• _Data shown_:
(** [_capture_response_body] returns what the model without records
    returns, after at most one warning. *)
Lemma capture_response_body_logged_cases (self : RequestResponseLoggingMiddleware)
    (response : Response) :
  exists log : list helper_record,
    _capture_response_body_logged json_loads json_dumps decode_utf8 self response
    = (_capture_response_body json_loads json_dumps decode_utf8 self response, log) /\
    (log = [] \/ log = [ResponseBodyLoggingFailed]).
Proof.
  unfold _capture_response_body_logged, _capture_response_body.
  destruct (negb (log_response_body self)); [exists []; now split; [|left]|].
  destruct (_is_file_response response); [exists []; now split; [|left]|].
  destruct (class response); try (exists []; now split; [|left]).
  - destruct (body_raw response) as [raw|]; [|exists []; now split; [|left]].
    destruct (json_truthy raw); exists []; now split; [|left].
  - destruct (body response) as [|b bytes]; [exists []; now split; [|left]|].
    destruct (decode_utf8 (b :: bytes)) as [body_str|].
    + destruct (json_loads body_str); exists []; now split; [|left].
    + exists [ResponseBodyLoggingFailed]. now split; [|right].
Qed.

• _About this task_: Report every line above that has the string "returns" in it.

• _Result of the task_:
(** [_capture_response_body] returns what the model without records
    returns, after at most one warning. *)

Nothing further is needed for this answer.